Look through the data below for the line with "(* ===== verification/Control.v ===== *)" and the line with "that come in", then output those two and all lines in between, exactly as written.

» INPUT FOR THIS TASK:

# # # # #

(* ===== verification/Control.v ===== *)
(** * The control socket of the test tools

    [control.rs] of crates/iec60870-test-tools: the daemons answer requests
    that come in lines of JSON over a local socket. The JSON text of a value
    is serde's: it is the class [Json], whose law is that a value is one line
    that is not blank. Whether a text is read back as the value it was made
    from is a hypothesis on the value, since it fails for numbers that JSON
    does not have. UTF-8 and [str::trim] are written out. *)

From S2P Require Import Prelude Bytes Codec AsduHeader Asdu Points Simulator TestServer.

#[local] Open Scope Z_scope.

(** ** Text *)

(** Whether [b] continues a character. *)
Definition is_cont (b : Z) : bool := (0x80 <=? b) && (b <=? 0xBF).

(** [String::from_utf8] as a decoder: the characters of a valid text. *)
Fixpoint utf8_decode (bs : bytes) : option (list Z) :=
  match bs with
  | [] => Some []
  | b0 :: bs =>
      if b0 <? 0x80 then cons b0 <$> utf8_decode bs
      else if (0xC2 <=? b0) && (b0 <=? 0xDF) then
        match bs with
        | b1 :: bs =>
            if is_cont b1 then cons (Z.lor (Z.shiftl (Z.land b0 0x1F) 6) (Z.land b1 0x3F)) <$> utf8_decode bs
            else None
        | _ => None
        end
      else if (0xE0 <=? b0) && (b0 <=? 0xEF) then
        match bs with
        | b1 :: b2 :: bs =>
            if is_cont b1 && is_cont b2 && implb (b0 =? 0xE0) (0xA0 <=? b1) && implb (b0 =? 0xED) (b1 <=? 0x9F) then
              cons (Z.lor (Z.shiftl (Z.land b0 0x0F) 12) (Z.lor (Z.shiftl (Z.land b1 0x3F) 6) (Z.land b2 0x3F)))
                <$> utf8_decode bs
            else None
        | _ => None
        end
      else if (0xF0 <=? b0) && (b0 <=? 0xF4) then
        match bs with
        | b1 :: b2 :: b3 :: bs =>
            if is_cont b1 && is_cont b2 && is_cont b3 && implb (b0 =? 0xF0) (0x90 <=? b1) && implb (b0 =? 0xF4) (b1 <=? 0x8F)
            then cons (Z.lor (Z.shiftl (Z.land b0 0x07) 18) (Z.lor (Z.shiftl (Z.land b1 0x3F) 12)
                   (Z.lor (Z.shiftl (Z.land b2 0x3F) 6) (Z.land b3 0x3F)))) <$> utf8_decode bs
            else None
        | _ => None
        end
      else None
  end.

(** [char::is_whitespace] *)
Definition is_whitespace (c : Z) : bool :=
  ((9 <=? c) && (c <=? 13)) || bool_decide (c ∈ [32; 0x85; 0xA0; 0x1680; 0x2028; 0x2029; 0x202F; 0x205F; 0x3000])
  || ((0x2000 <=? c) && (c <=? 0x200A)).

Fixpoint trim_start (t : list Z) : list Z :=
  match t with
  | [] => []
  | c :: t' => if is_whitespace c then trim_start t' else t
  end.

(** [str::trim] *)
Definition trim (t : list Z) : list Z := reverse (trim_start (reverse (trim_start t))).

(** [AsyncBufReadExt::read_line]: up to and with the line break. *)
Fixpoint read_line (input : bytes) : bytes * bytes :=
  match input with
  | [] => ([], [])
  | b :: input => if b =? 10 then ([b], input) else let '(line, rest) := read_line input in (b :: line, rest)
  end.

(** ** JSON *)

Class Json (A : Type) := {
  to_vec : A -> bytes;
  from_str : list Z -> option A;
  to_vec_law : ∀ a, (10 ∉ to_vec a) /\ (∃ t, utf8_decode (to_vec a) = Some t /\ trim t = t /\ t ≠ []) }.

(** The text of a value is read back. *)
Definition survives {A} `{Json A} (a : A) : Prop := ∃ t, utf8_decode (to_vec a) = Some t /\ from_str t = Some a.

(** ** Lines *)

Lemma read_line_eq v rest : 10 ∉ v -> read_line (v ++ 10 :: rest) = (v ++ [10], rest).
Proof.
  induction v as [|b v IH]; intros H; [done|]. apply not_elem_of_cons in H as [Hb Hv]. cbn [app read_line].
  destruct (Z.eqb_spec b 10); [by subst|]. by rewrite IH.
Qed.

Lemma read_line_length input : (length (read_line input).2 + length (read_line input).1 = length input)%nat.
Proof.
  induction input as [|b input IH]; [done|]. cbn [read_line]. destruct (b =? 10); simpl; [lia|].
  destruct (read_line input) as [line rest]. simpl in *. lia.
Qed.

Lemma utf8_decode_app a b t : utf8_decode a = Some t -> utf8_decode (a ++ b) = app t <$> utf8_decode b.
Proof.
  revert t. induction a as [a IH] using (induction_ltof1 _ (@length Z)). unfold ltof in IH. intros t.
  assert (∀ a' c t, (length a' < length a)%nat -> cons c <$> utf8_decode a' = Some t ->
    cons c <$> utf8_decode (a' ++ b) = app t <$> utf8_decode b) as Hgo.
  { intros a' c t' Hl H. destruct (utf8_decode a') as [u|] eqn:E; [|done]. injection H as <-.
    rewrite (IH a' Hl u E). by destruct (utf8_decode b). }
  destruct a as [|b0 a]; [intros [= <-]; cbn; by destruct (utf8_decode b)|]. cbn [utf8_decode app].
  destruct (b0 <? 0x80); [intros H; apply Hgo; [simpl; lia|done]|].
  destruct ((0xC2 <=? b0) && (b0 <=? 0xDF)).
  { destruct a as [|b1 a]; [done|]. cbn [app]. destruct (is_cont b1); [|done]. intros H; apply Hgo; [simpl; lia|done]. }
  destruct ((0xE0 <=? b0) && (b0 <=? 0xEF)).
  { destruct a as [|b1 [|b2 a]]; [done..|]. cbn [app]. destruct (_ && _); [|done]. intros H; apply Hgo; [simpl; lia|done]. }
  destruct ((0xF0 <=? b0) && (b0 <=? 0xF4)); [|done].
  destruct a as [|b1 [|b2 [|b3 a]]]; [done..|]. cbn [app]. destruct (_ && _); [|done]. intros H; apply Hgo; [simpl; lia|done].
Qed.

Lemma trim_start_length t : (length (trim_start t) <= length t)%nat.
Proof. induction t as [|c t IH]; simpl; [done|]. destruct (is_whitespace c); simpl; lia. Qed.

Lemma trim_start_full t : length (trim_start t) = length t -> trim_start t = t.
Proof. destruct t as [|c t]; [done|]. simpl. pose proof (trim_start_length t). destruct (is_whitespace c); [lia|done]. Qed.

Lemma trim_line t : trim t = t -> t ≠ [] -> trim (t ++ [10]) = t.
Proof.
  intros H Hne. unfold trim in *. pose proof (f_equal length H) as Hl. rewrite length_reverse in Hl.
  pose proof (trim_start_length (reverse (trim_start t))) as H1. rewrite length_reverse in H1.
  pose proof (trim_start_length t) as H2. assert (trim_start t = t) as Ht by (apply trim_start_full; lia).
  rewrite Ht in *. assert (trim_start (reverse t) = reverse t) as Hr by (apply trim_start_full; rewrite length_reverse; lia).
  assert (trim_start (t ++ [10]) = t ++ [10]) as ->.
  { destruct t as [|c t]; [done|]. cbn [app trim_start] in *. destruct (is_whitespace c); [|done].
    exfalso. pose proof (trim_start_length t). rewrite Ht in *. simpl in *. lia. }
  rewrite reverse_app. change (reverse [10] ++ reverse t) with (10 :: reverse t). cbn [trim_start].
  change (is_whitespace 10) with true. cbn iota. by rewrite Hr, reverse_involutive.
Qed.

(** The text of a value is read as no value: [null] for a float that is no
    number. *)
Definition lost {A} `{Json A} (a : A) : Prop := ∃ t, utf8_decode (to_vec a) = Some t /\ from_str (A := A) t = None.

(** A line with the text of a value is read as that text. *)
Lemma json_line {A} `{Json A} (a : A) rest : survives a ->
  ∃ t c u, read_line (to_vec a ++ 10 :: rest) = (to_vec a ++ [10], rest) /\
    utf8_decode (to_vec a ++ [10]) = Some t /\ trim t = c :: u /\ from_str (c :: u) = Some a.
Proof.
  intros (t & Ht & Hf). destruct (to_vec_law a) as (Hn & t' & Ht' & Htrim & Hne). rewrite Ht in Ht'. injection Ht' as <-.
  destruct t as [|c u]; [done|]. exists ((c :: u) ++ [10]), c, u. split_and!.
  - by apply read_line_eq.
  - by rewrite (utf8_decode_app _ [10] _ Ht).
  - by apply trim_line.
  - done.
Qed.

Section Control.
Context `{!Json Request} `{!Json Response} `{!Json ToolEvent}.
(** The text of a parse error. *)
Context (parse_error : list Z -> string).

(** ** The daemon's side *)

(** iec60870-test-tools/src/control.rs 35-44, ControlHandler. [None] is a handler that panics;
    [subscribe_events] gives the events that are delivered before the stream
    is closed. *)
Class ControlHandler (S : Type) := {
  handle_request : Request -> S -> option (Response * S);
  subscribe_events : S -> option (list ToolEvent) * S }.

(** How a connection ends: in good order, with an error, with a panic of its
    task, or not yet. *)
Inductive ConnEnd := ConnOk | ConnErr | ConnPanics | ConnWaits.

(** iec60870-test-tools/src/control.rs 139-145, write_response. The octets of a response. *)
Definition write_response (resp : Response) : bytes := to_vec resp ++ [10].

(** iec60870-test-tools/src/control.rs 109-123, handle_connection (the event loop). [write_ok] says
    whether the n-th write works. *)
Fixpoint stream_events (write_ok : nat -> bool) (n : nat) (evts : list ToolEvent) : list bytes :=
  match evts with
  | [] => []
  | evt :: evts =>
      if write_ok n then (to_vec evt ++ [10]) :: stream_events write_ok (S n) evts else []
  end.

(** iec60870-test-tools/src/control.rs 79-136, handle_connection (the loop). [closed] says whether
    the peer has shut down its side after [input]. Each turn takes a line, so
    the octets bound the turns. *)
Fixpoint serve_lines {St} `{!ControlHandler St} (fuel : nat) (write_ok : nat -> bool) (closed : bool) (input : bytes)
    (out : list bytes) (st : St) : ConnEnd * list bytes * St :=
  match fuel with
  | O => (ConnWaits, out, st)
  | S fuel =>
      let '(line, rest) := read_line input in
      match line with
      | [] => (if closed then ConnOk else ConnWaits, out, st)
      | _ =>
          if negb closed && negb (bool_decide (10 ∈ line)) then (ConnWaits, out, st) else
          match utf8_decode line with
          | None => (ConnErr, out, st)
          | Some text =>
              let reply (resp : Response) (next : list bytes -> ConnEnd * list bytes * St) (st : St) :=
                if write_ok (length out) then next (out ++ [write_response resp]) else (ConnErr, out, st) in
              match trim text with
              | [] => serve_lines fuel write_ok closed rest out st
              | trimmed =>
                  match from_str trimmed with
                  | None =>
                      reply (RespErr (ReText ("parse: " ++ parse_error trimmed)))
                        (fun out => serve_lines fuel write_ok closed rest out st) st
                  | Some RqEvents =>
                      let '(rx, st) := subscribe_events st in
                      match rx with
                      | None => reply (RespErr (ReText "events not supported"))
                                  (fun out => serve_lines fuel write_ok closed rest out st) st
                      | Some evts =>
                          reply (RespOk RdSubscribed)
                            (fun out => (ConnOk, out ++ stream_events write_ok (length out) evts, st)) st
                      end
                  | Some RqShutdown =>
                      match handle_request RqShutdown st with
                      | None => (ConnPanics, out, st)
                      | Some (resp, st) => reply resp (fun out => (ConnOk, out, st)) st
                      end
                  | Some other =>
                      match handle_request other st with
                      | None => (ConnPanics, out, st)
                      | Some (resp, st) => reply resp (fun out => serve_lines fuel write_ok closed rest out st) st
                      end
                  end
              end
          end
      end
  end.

# # # # #

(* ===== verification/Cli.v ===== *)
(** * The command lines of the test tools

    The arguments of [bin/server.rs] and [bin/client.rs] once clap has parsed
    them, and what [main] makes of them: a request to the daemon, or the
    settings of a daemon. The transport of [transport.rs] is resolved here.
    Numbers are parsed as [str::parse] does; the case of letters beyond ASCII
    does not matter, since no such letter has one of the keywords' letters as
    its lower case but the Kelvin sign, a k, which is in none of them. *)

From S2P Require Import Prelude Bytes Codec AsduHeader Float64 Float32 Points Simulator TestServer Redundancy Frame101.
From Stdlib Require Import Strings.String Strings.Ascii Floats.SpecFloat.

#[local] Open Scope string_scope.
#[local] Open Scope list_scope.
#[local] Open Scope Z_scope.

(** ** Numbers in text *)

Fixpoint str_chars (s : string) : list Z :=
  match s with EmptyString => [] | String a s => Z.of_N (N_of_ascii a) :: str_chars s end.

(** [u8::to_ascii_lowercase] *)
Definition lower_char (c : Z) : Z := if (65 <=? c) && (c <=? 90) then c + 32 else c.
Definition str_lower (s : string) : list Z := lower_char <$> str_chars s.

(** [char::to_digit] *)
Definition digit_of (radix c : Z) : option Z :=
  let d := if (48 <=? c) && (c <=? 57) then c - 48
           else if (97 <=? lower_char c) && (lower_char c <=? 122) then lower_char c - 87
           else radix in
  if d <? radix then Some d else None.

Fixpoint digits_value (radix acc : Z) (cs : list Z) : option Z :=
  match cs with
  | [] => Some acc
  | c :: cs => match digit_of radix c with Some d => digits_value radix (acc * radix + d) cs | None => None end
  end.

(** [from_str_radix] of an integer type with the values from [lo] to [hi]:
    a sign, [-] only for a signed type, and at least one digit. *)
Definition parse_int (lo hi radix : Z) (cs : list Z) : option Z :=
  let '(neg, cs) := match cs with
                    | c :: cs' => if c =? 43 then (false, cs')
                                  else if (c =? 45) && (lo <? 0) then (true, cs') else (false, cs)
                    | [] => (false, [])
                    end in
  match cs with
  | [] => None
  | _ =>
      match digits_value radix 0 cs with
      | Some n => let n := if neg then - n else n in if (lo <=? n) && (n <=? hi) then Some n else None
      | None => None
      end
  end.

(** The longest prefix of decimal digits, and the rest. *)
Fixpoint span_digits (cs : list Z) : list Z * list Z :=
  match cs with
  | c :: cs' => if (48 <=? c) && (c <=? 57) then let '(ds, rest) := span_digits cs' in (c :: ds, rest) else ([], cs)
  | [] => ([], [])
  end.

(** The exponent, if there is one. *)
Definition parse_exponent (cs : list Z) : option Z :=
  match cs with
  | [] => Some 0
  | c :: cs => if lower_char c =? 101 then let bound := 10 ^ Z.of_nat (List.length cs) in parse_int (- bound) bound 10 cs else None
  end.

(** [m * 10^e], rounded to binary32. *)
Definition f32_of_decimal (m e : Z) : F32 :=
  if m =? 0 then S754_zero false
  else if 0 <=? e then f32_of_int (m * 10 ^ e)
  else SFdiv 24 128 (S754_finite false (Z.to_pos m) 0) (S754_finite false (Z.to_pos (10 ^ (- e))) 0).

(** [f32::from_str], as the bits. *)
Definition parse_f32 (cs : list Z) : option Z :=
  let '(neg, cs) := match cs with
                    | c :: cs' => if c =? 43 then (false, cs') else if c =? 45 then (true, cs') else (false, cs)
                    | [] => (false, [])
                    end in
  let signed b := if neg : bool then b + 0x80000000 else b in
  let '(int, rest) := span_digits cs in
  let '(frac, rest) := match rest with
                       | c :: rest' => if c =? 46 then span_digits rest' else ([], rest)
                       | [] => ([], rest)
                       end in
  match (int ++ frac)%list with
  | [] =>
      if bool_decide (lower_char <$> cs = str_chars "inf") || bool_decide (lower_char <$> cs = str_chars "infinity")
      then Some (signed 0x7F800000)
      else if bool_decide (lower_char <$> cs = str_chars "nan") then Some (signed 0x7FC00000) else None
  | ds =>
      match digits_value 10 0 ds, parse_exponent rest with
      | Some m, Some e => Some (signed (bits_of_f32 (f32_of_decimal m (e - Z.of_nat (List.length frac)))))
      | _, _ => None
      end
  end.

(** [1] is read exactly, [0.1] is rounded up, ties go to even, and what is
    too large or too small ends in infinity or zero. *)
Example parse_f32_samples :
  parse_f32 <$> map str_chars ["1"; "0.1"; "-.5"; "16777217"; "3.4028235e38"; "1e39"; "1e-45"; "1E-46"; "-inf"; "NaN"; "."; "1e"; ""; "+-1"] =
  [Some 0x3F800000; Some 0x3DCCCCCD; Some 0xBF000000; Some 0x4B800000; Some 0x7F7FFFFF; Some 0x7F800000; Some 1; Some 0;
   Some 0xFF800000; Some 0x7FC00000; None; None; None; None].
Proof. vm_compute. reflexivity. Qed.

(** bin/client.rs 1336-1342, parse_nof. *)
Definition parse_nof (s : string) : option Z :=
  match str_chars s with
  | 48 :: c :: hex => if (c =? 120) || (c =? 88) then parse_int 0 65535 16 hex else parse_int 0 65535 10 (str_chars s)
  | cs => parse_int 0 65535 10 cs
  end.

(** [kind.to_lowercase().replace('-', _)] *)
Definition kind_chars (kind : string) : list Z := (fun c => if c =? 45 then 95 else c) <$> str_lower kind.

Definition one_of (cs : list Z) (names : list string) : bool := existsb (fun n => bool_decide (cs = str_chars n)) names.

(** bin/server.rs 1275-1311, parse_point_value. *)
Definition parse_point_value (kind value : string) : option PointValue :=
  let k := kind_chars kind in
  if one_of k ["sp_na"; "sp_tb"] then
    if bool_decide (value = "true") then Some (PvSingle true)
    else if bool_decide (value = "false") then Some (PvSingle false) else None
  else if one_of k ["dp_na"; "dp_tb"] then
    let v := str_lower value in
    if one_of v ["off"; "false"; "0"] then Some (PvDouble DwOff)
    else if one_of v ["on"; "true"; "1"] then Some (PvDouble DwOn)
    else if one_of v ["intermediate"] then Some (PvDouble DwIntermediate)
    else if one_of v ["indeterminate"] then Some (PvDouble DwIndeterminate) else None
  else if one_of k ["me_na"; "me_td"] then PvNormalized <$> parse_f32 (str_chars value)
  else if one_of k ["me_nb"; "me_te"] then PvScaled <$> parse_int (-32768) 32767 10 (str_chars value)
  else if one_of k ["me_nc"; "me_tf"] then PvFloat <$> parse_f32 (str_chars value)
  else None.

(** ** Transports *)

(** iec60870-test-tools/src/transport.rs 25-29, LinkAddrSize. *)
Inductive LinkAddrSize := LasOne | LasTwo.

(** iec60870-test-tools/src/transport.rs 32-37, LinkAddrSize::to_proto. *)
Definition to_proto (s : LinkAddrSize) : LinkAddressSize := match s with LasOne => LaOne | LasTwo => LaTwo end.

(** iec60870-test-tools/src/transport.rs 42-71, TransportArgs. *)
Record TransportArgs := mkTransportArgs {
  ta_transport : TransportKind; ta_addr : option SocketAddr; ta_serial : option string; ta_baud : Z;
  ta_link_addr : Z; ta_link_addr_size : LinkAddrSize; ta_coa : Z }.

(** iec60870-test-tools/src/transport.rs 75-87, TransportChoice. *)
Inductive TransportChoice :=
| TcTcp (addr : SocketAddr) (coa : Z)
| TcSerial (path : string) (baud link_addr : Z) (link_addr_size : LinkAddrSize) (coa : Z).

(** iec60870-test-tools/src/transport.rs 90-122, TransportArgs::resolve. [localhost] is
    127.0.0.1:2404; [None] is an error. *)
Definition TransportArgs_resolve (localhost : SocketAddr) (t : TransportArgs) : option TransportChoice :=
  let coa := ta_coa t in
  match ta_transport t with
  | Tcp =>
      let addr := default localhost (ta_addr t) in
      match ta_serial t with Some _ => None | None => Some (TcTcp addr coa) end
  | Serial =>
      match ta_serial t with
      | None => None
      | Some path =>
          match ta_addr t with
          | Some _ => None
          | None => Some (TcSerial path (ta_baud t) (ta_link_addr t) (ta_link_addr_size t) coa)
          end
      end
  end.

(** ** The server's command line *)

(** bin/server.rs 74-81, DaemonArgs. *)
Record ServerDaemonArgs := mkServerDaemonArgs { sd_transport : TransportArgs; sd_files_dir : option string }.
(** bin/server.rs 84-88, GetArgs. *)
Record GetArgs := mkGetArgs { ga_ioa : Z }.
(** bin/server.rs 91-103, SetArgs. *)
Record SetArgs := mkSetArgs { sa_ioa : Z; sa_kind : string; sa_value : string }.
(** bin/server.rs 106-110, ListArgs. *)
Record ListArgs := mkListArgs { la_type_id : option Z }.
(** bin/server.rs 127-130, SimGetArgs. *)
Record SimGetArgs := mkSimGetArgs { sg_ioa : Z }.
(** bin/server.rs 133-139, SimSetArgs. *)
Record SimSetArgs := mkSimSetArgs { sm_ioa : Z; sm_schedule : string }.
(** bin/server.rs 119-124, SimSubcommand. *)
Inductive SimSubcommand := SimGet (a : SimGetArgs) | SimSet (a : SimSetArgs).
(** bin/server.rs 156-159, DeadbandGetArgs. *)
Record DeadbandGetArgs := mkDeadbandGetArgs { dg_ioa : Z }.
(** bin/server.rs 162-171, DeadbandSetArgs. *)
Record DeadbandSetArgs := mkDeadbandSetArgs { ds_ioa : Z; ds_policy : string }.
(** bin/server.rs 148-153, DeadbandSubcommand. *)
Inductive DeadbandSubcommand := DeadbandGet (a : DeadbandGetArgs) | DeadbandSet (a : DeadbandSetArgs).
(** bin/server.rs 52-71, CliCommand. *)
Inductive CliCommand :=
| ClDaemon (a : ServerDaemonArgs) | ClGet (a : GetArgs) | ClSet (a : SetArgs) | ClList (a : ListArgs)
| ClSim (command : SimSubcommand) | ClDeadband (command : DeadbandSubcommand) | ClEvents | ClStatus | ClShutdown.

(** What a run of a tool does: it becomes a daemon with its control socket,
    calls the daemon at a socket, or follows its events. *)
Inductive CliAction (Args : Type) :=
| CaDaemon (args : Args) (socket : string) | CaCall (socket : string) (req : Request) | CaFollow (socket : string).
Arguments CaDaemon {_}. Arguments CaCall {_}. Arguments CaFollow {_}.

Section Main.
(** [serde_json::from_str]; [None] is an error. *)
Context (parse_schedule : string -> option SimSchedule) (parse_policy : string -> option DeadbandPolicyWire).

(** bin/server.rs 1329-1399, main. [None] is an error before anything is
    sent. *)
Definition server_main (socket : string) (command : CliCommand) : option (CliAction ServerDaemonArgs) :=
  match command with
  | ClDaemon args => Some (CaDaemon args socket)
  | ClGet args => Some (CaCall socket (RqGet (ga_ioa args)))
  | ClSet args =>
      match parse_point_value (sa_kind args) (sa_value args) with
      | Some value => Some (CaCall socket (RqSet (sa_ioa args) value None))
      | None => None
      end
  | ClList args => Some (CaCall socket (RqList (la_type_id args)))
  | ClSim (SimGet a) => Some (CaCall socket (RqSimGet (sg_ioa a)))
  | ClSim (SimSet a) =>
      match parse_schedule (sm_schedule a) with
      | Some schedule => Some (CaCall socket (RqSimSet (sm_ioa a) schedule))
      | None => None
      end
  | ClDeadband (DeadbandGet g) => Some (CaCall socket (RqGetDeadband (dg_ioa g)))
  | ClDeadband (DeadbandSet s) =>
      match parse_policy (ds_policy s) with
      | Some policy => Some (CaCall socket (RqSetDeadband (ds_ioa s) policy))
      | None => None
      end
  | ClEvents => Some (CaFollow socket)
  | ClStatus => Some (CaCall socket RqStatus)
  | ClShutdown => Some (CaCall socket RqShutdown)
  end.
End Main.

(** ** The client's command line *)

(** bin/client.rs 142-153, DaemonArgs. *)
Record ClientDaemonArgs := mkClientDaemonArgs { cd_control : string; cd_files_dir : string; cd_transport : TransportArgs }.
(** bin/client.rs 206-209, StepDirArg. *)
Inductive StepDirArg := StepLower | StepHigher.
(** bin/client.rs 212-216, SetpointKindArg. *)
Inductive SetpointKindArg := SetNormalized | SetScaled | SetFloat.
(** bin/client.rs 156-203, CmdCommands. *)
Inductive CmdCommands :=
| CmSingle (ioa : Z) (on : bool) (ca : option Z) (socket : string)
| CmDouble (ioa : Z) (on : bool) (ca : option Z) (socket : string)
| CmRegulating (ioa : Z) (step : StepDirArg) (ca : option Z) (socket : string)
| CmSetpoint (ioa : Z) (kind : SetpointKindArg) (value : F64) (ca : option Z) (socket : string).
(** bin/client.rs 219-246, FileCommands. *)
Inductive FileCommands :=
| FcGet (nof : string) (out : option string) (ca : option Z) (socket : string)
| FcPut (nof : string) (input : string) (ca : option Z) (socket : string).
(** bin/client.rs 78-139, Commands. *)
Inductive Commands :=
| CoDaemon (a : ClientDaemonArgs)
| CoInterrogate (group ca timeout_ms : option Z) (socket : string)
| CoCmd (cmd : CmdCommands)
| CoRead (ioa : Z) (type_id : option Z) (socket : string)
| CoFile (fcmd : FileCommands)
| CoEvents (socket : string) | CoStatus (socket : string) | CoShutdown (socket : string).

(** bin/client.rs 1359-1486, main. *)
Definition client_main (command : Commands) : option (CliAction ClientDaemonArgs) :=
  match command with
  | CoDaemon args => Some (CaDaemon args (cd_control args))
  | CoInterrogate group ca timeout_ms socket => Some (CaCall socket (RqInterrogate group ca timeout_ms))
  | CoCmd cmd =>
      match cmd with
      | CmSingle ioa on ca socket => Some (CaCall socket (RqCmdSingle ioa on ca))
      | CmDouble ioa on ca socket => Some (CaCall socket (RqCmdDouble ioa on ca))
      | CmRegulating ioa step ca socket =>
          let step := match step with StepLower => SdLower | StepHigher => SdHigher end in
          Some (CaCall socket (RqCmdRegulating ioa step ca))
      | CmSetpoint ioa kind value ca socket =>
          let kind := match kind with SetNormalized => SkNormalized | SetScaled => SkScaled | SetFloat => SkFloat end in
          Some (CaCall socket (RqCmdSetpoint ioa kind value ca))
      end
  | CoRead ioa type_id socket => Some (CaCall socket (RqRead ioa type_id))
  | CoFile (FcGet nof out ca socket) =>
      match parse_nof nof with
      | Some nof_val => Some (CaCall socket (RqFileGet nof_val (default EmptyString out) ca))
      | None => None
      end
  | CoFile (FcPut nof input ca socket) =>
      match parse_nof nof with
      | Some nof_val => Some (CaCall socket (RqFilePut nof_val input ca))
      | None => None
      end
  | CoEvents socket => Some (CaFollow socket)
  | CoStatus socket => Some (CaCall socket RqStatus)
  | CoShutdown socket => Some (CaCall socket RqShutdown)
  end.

# # # # #

» RESPONSE:
(* ===== verification/Control.v ===== *)
(** * The control socket of the test tools

    [control.rs] of crates/iec60870-test-tools: the daemons answer requests
    that come in lines of JSON over a local socket. The JSON text of a value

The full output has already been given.